UPDATED 14:19 EDT / FEBRUARY 02 2013

NEWS

Twitter Hacked, 250,000 Accounts Compromised in Expert Intrusion

Thousands of Twitter users woke up this morning to discover e-mails from the social media service asking them to change their passwords. Why? Yesterday, Twitter announced that they’d experienced an internal breach that compromised more than 250,000 user accounts before they brought a stop to it. The incident, reported on the Twitter blog on Friday, explained that the breach happened earlier this week Twitter “unusual access patterns that led to us identifying unauthorized access attempts to Twitter user data.”

After shutting down one such attack during the attempt itself, Twitter moved on to discover that the breach extended to over 250,000 accounts whereas indicated that attackers may have had access “to limited user information – usernames, email addresses, session tokens and encrypted/salted versions of passwords.”

As a result, the social media services has reset the passwords of the affected accounts and revoked session tokens. This means that if you were affected, you will not be able to use anything that requires the Twitter API until you authorize it again and you will have to reset your password with Twitter itself in order to regain access to your account once again.

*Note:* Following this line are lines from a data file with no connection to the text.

(** [update] in closed form: what it leaves behind and how it ends. *)
Lemma update_unfold (val : Qc) (n : Z) (self : t) :
  update val n self =
    if (count self + n =? 0)%Z
    then ({| avg := avg self; sum := sum self + val * Qc_of_Z n;
             count := (count self + n)%Z |}, Raise ZeroDivisionError)
    else ({| avg := (sum self + val * Qc_of_Z n) / Qc_of_Z (count self + n);
             sum := sum self + val * Qc_of_Z n;
             count := (count self + n)%Z |}, Return tt).
Proof.
  unfold update, mbind, py_mbind, py_bind, py_modify, py_get, py_raise.
  cbn [count sum avg].
  destruct (count self + n =? 0)%Z; reflexivity.
Qed.

(** Once the count is positive, non-negative weights keep it so and no
    call fails. *)
Lemma updates_positive (calls : list (Qc * Z)) : ∀ self : t,
  (0 < count self)%Z →
  Forall (λ c, (0 ≤ c.2)%Z) calls →
  ∃ self', updates calls self = (self', Return tt)
    ∧ sum self' = sum self + weighted_sum calls
    ∧ count self' = (count self + total_weight calls)%Z
    ∧ (0 ≤ total_weight calls)%Z
    ∧ (calls = [] → self' = self)
    ∧ (calls ≠ [] → avg self' = sum self' / Qc_of_Z (count self')).
Proof.
  induction calls as [|[v n] calls IH]; intros self Hc Hw.
  - exists self. cbn. rewrite Qcplus_0_r, Z.add_0_r. by repeat split.
  - apply Forall_cons in Hw as [Hn Hw]. cbn in Hn.
    unfold updates in *. rewrite py_for_cons. cbn [fst snd].
    rewrite update_unfold.
    destruct (Z.eqb_spec (count self + n) 0) as [?|_]; [lia|].
    edestruct (IH {| avg := (sum self + v * Qc_of_Z n) / Qc_of_Z (count self + n);
                     sum := sum self + v * Qc_of_Z n;
                     count := (count self + n)%Z |})
      as (self' & Hrun & Hsum & Hcount & Hnn & Hnil & Hcons);
      [cbn; lia | exact Hw |].
    cbn in Hsum, Hcount. exists self'. rewrite Hrun.
    split; [reflexivity|]. split; [|split; [|split; [|split]]].
    + rewrite Hsum. cbn. ring.
    + rewrite Hcount. cbn. lia.
    + cbn. lia.
    + discriminate.
    + intros _. destruct calls as [|c calls'].
      * rewrite (Hnil eq_refl). reflexivity.
      * by apply Hcons.
Qed.

(** A run on a fresh meter whose first weight is positive and whose other
    weights are not negative. *)
Lemma updates_on_reset (calls : list (Qc * Z)) :
  match calls with [] => True | c :: _ => (0 < c.2)%Z end →
  Forall (λ c, (0 ≤ c.2)%Z) calls →
  ∃ self', updates calls reset = (self', Return tt)
    ∧ avg self' = weighted_sum calls / Qc_of_Z (total_weight calls)
    ∧ (calls ≠ [] → (0 < total_weight calls)%Z).
Proof.
  destruct calls as [|[v n] calls]; intros Hfirst Hw.
  - exists reset. split; [done|]. split; [|done].
    cbn. unfold Qcdiv. by rewrite Qcmult_0_l.
  - apply Forall_cons in Hw as [_ Hw]. cbn in Hfirst.
    unfold updates. rewrite py_for_cons. cbn [fst snd].
    rewrite update_unfold. cbn [sum count avg reset].
    destruct (Z.eqb_spec (0 + n) 0) as [?|_]; [lia|].
    edestruct (updates_positive calls
                 {| avg := (0 + v * Qc_of_Z n) / Qc_of_Z (0 + n);
                    sum := 0 + v * Qc_of_Z n; count := (0 + n)%Z |})
      as (self' & Hrun & Hsum & Hcount & Hnn & Hnil & Hcons);
      [cbn; lia | exact Hw |].
    unfold updates in Hrun. exists self'. rewrite Hrun.
    split; [done|]. cbn in Hsum, Hcount. split; [|cbn; lia].
    assert (Havg : avg self' = sum self' / Qc_of_Z (count self')).
    { destruct calls as [|c calls']; [by rewrite (Hnil eq_refl)|by apply Hcons]. }
    rewrite Havg, Hsum, Hcount. cbn.
    by rewrite Qcplus_0_l, Z.add_0_l.
Qed.

(** C7. After any finite sequence of [update(value, weight)] calls with
    every weight at least 1 on a freshly reset meter, no call has failed
    and [avg] is the sum of value * weight over the sequence divided by
    the sum of the weights.  For a non-empty sequence that divisor is
    positive; for the empty one both sides are 0. *)
Theorem avg_is_weighted_mean (calls : list (Qc * Z)) :
  Forall (λ c, (1 ≤ c.2)%Z) calls →
  ∃ self', updates calls reset = (self', Return tt)
    ∧ avg self' = weighted_sum calls / Qc_of_Z (total_weight calls)
    ∧ (calls ≠ [] → (0 < total_weight calls)%Z).
Proof.
  intros Hw. apply updates_on_reset.
  - destruct Hw as [|c calls Hc _]; [done|lia].
  - eapply Forall_impl; [exact Hw|]. cbn. intros c Hc. lia.
Qed.

Lemma avg_is_weighted_mean_witness :
  ∃ self', updates [(Q2Qc (1 # 2), 2%Z); (1%Qc, 6%Z)] reset = (self', Return tt)
    ∧ avg self' = weighted_sum [(Q2Qc (1 # 2), 2%Z); (1%Qc, 6%Z)]
                  / Qc_of_Z (total_weight [(Q2Qc (1 # 2), 2%Z); (1%Qc, 6%Z)])
    ∧ ([(Q2Qc (1 # 2), 2%Z); (1%Qc, 6%Z)] ≠ []
       → (0 < total_weight [(Q2Qc (1 # 2), 2%Z); (1%Qc, 6%Z)])%Z).
Proof.
  apply (avg_is_weighted_mean [(Q2Qc (1 # 2), 2%Z); (1%Qc, 6%Z)]).
  repeat constructor; simpl; lia.
Defined.

(** C8, as the code has it.  Whatever the state of the meter, a call
    [update(value, weight)] whose new count [count + weight] is not zero
    returns normally, having increased [sum] by value * weight and
    [count] by weight and set [avg] to the new sum over the new count. *)
Theorem update_effect (self : t) (val : Qc) (n : Z) :
  (count self + n ≠ 0)%Z →
  let r := update val n self in
  r.2 = Return tt
  ∧ sum r.1 = sum self + val * Qc_of_Z n
  ∧ count r.1 = (count self + n)%Z
  ∧ avg r.1 = sum r.1 / Qc_of_Z (count r.1).
Proof.
  intros Hne. cbv zeta. rewrite update_unfold.
  destruct (Z.eqb_spec (count self + n) 0) as [?|_]; [done|].
  by repeat split.
Qed.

From what we know now, this attack is not related to the recent Twitter outage earlier this week.

Why ask people to disable Java?

In the report, Twitter’s Director of Information Security, Bob Lord, warns users about the recent massive flaws discovered in Oracle’s implementation of Java and includes the recent warnings about the need to disable Java in browsers.

From a close reading of Lord’s report, this was a breach internal to Twitter and not caused by 250,000 users being exploited by a flaw in Java. In fact, Lord mentions that this not an amateur attack at all and the attackers had gained limited access to Twitter-internal information about the users in question.

Still, it’s worthwhile to mention recent cybersecurity issues that directly affect user security. That did include mentioning basic password sanity including “choose a long and complex password,” even if it’s memorable, not based on English words. Looking at previous password dumps from hackers, people are still a bit lax about their password choices.

Not the first massive-scale expert hack to happen in 2013

Twitter has joined the New York Times, The Wall Street Journal, and now the Washington Post in being hacked this week. All of whom have suffered sophisticated hacks over the past months and most appear to be connected to China—all interestingly announced during the same time period. The attackers in every case appeared to be seeking information related to the accounts used by journalists at these sites and all of them extremely expert in their capabilities.

As Lord explains in his post on the Twitter blog,

This attack was not the work of amateurs, and we do not believe it was an isolated incident. The attackers were extremely sophisticated, and we believe other companies and organizations have also been recently similarly attacked. For that reason we felt that it was important to publicize this attack while we still gather information, and we are helping government and federal law enforcement in their effort to find and prosecute these attackers to make the Internet safer for all users.

Twitter is yet-another-avenue of communication not just for citizens, but journalists as well, passwords and information stored in these accounts could be used to compromise other accounts or may yet be part of a larger, more sinister attempt to gather information.